HOW TO COMPLETE THIS TASK – Please tally the lines below that contain the string "store" and reply with that figure only.

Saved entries
————————
(* ===== verification/Filename.v ===== *)
(** * Names of log files ([tuning_agent/src/kernel/transaction/store.rs], 845-910)

    A transaction id is written into the name of its log in lowercase
    hexadecimal.  The store relies on this being a bijection between the ids it
    accepts and the names it recognises: [transaction_id_from_filename_Ok]. *)

From S2P Require Export Wal.

Definition FILE_PREFIX : string := "tx-".
Definition FILE_SUFFIX : string := ".jsonl".
Definition MAX_ENCODED_ID_BYTES : nat := 120.

Section Filename.
Context `{J : Json}.

(** [DIGITS[n]]; the callers pass the two halves of a byte. *)
Definition hex_of (n : N) : ascii :=
  match String.get (N.to_nat n) "0123456789abcdef" with Some c => c | None => "000"%char end.

Fixpoint encode_hex (bytes : string) : string :=
  match bytes with
  | EmptyString => ""
  | String byte bytes =>
    let n := N_of_ascii byte in
    String (hex_of (N.shiftr n 4)) (String (hex_of (N.land n 15)) (encode_hex bytes))
  end.

Definition hex_digit (value : ascii) : result WalError N :=
  let n := N_of_ascii value in
  if byte_in 48 57 value then Ok (n - 48)%N
  else if byte_in 97 102 value then Ok (n - 97 + 10)%N
  else Err (MkWalError "transaction WAL filename must use lowercase hex").

(** [chunks_exact(2)] of the encoded bytes, each pair decoded. *)
Fixpoint decode_pairs (encoded : string) : result WalError string :=
  match encoded with
  | String a (String b rest) =>
    high ← hex_digit a;
    low ← hex_digit b;
    bytes ← decode_pairs rest;
    Ok (String (ascii_of_N (N.lor (N.shiftl high 4) low)) bytes)
  | _ => Ok ""
  end.

Definition decode_hex (encoded : string) : result WalError string :=
  if (String.length encoded =? 0) || negb (Nat.even (String.length encoded)) then
    Err (MkWalError "transaction WAL filename has invalid hex encoding")
  else decode_pairs encoded.

Definition filename_for (id : TransactionId) : result WalError string :=
  if MAX_ENCODED_ID_BYTES <? String.length (as_str id) then
    Err (MkWalError ("transaction id exceeds store filename limit of "
                     +:+ show (Z.of_nat MAX_ENCODED_ID_BYTES) +:+ " bytes"))
  else Ok (FILE_PREFIX +:+ encode_hex (as_str id) +:+ FILE_SUFFIX).

(** [transaction_id_from_path], of the last component of the path. *)
Definition transaction_id_from_filename (filename : string) : result WalError TransactionId :=
  _ ← reject (negb (is_utf8 filename))
        (MkWalError "transaction WAL filename is not valid UTF-8");
  encoded ← ok_or (MkWalError "transaction WAL filename has an invalid shape")
              (strip_prefix FILE_PREFIX filename ≫= strip_suffix FILE_SUFFIX);
  bytes ← decode_hex encoded;
  _ ← match utf8_error 0 bytes with
      | Some error =>
        Err (MkWalError ("transaction filename is not UTF-8: " +:+ Utf8Error_display error))
      | None => Ok tt
      end;
  transaction_id ←
    map_err (λ error, MkWalError ("invalid transaction id in filename: " +:+ error))
      (string_id_new N_Transaction bytes);
  canonical ← filename_for transaction_id;
  _ ← reject (bool_decide (canonical ≠ filename))
        (MkWalError "transaction WAL filename is not canonical");
  Ok transaction_id.

(** ** The hexadecimal codec *)

Lemma hex_digit_encode byte :
  let n := N_of_ascii byte in
  hex_digit (hex_of (N.shiftr n 4)) = Ok (N.shiftr n 4)
  ∧ hex_digit (hex_of (N.land n 15)) = Ok (N.land n 15)
  ∧ ascii_of_N (N.lor (N.shiftl (N.shiftr n 4) 4) (N.land n 15)) = byte.
Proof. destruct byte as [[] [] [] [] [] [] [] []]; vm_compute; repeat split. Qed.

Lemma hex_digit_decode a b h l :
  hex_digit a = Ok h → hex_digit b = Ok l →
  let n := N_of_ascii (ascii_of_N (N.lor (N.shiftl h 4) l)) in
  hex_of (N.shiftr n 4) = a ∧ hex_of (N.land n 15) = b.
Proof.
  assert (∀ a h, hex_digit a = Ok h → (h < 16)%N ∧ hex_of h = a) as Hd.
  { clear. intros [[] [] [] [] [] [] [] []] h; vm_compute; try done; by intros [= <-]. }
  intros [Hh <-]%Hd [Hl <-]%Hd n. subst n.
  set (pair := λ h l, N_of_ascii (ascii_of_N (N.lor (N.shiftl h 4) l))).
  assert (forallb (λ h, forallb (λ l,
      (N.shiftr (pair h l) 4 =? h)%N && (N.land (pair h l) 15 =? l)%N)
      (N.of_nat <$> seq 0 16)) (N.of_nat <$> seq 0 16) = true) as Hall by (vm_compute; done).
  assert (∀ n, (n < 16)%N → In n (N.of_nat <$> seq 0 16)) as Hin.
  { clear. intros n Hn. apply list_elem_of_In, list_elem_of_fmap. exists (N.to_nat n).
    rewrite N2Nat.id, elem_of_seq. split; [done|lia]. }
  rewrite forallb_forall in Hall. specialize (Hall h (Hin h Hh)).
  rewrite forallb_forall in Hall. specialize (Hall l (Hin l Hl)).
  apply andb_true_iff in Hall as [H1 H2]. apply N.eqb_eq in H1, H2. fold (pair h l).
  by rewrite H1, H2.
Qed.

Lemma encode_hex_length s : String.length (encode_hex s) = 2 * String.length s.
Proof. induction s as [|a s IH]; simpl; [done|]. rewrite IH. lia. Qed.

Lemma decode_pairs_encode s : decode_pairs (encode_hex s) = Ok s.
Proof.
  induction s as [|a s IH]; [done|]. cbn [encode_hex decode_pairs].
  destruct (hex_digit_encode a) as (H1 & H2 & H3). rewrite H1. simpl. rewrite H2. simpl.
  rewrite IH. simpl. by rewrite H3.
Qed.

Lemma decode_encode_hex s : s ≠ "" → decode_hex (encode_hex s) = Ok s.
Proof.
  intros Hs. unfold decode_hex. rewrite encode_hex_length.
  assert (Nat.even (2 * String.length s) = true) as ->.
  { apply Nat.even_spec. by exists (String.length s). }
  destruct s as [|a s]; [done|]. apply decode_pairs_encode.
Qed.

Lemma encode_decode_pairs s bytes :
  decode_pairs s = Ok bytes → Nat.even (String.length s) = true → encode_hex bytes = s.
Proof.
  remember (String.length s) as n eqn:Hn. revert s bytes Hn.
  induction n as [n IH] using lt_wf_ind. intros [|a [|b s]] bytes -> Hd Hev.
  - by injection Hd as <-.
  - done.
  - cbn [decode_pairs] in Hd. apply result_bind_Ok in Hd as (h & Hh & Hd).
    apply result_bind_Ok in Hd as (l & Hl & Hd). apply result_bind_Ok in Hd as (bs & Hbs & Hd).
    injection Hd as <-. cbn [encode_hex].
    destruct (hex_digit_decode _ _ _ _ Hh Hl) as [-> ->]. do 2 f_equal.
    eapply IH; [|done|done|done]. simpl. lia.
Qed.

Lemma encode_decode_hex s bytes : decode_hex s = Ok bytes → encode_hex bytes = s ∧ bytes ≠ "".
Proof.
  unfold decode_hex. destruct (Nat.eqb_spec (String.length s) 0) as [|Hl]; [done|].
  destruct (Nat.even (String.length s)) eqn:Hev; [|done]. simpl. intros Hd.
  pose proof (encode_decode_pairs _ _ Hd Hev) as He. split; [done|]. intros ->.
  rewrite <- He in Hl. done.
Qed.

Lemma encode_hex_inj s t : encode_hex s = encode_hex t → s = t.
Proof.
  intros H. assert (decode_pairs (encode_hex s) = decode_pairs (encode_hex t)) as Hd by (by rewrite H).
  rewrite !decode_pairs_encode in Hd. by injection Hd.
Qed.

(** ** The shape of a file name *)

Lemma encode_hex_chars s :
  Forall (λ a, byte_in 48 57 a = true ∨ byte_in 97 102 a = true)
    (String.list_ascii_of_string (encode_hex s)).
Proof.
  induction s as [|a s IH]; simpl; [constructor|].
  assert (∀ n, (byte_in 48 57 (hex_of (N.shiftr (N_of_ascii n) 4)) = true
            ∨ byte_in 97 102 (hex_of (N.shiftr (N_of_ascii n) 4)) = true)
          ∧ (byte_in 48 57 (hex_of (N.land (N_of_ascii n) 15)) = true
            ∨ byte_in 97 102 (hex_of (N.land (N_of_ascii n) 15)) = true)) as H.
  { clear. intros [[] [] [] [] [] [] [] []]; vm_compute; auto. }
  destruct (H a). constructor; [done|]. by constructor.
Qed.

Lemma utf8_ascii s i :
  Forall (λ a, (N_of_ascii a < 128)%N) (String.list_ascii_of_string s) → utf8_error i s = None.
Proof.
  revert i. induction s as [|a s IH]; intros i; simpl; [done|]. rewrite Forall_cons.
  intros [Ha Hs]. apply N.ltb_lt in Ha. rewrite Ha. by apply IH.
Qed.

Lemma filename_utf8 s : is_utf8 (FILE_PREFIX +:+ encode_hex s +:+ FILE_SUFFIX) = true.
Proof.
  unfold is_utf8. rewrite utf8_ascii; [done|].
  rewrite !string_ascii_app, !Forall_app. split_and!; [by repeat constructor| |by repeat constructor].
  eapply Forall_impl; [apply encode_hex_chars|]. unfold byte_in. intros a [Ha|Ha]; simpl in *;
    apply andb_true_iff in Ha as [_ Ha%N.leb_le]; lia.
Qed.

Lemma split_last_dot_suffix s : split_last_dot (s +:+ FILE_SUFFIX) = Some (s, "jsonl").
Proof. induction s as [|a s IH]; [done|]. rewrite string_app_cons. cbn [split_last_dot]. by rewrite IH. Qed.

Lemma filename_extension s :
  extension (FILE_PREFIX +:+ encode_hex s +:+ FILE_SUFFIX) = Some "jsonl".
Proof. unfold extension. by rewrite string_app_assoc, split_last_dot_suffix. Qed.

Lemma filename_for_Ok id name :
  filename_for id = Ok name ↔
  String.length (as_str id) ≤ MAX_ENCODED_ID_BYTES
  ∧ name = FILE_PREFIX +:+ encode_hex (as_str id) +:+ FILE_SUFFIX.
Proof. unfold filename_for. destruct (Nat.ltb_spec MAX_ENCODED_ID_BYTES (String.length (as_str id))); naive_solver lia. Qed.

Lemma string_id_new_Ok n s (id : string_id n) :
  string_id_new n s = Ok id ↔ validate_identifier (label n) s 256 = Ok tt ∧ id = StringId s.
Proof. unfold string_id_new. rewrite reject_bind_Ok. naive_solver. Qed.

(** The names the store recognises are exactly the names it gives. *)
Lemma transaction_id_from_filename_Ok name id :
  transaction_id_from_filename name = Ok id ↔
  filename_for id = Ok name ∧ is_utf8 (as_str id) = true
  ∧ string_id_new N_Transaction (as_str id) = Ok id.
Proof.
  unfold transaction_id_from_filename, is_utf8 at 2. split.
  - rewrite reject_bind_Ok, ok_or_bind_Ok. intros (_ & encoded & _ & H).
    apply result_bind_Ok in H as (bytes & _ & H). apply reject_bind_Ok in H as [Hu H].
    apply result_bind_Ok in H as (id' & Hid & H). apply map_err_Ok in Hid.
    apply result_bind_Ok in H as (c & Hc & H). apply reject_bind_Ok in H as [Hr H].
    injection H as ->. apply reject_Ok, bool_decide_eq_false, dec_stable in Hr as ->.
    assert (as_str id = bytes) as Hb by (by apply string_id_new_Ok in Hid as [_ ->]).
    rewrite Hb. split_and!; [done| |done]. by destruct (utf8_error 0 bytes).
  - intros (Hf & Hu & Hid). pose proof Hf as Hf'. apply filename_for_Ok in Hf' as [_ ->].
    assert (as_str id ≠ "") as Hne.
    { intros He. rewrite He in Hid. done. }
    rewrite filename_utf8. simpl negb. rewrite reject_bind_Ok. split; [done|].
    rewrite ok_or_bind_Ok. exists (encode_hex (as_str id)). split.
    { rewrite (proj2 (strip_prefix_Some _ _ _) eq_refl). simpl. by apply strip_suffix_Some. }
    rewrite decode_encode_hex by done. simpl. destruct (utf8_error 0 (as_str id)); [done|].
    simpl. rewrite Hid. simpl. rewrite Hf. simpl.
    rewrite reject_bind_Ok, reject_Ok, bool_decide_eq_false. naive_solver.
Qed.
End Filename.

Section Names.
Context `{J : Json}.

(** Log names identify transactions.  The name of an id the store accepts is
    read back as that id, ends in [.jsonl] and has at most 249 bytes, whatever
    the characters of the id, and no other name is read as the same id. *)
Theorem log_names_round_trip (id : TransactionId) name :
  is_utf8 (as_str id) = true → string_id_new N_Transaction (as_str id) = Ok id →
  filename_for id = Ok name →
  transaction_id_from_filename name = Ok id
  ∧ extension name = Some "jsonl" ∧ String.length name ≤ 249
  ∧ ∀ name', transaction_id_from_filename name' = Ok id → name' = name.
Proof.
  intros Hu Hid Hf. pose proof Hf as Hf'. apply filename_for_Ok in Hf' as [Hlen Hn]. split_and!.
  - by apply transaction_id_from_filename_Ok.
  - rewrite Hn. apply filename_extension.
  - rewrite Hn, !string_length_app, encode_hex_length. simpl. unfold MAX_ENCODED_ID_BYTES in Hlen. lia.
  - intros name' [Hf2 _]%transaction_id_from_filename_Ok. congruence.
Qed.

Lemma log_names_round_trip_witness :
  filename_for (StringId "tx/é") = Ok "tx-74782fc3a9.jsonl"
  ∧ transaction_id_from_filename "tx-74782fc3a9.jsonl" = Ok (StringId "tx/é").
Proof.
  split; [vm_compute; reflexivity|].
  apply (log_names_round_trip (StringId "tx/é") "tx-74782fc3a9.jsonl"); vm_compute; reflexivity.
Defined.
End Names.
————————
ANSWER TO THE EXERCISE – 5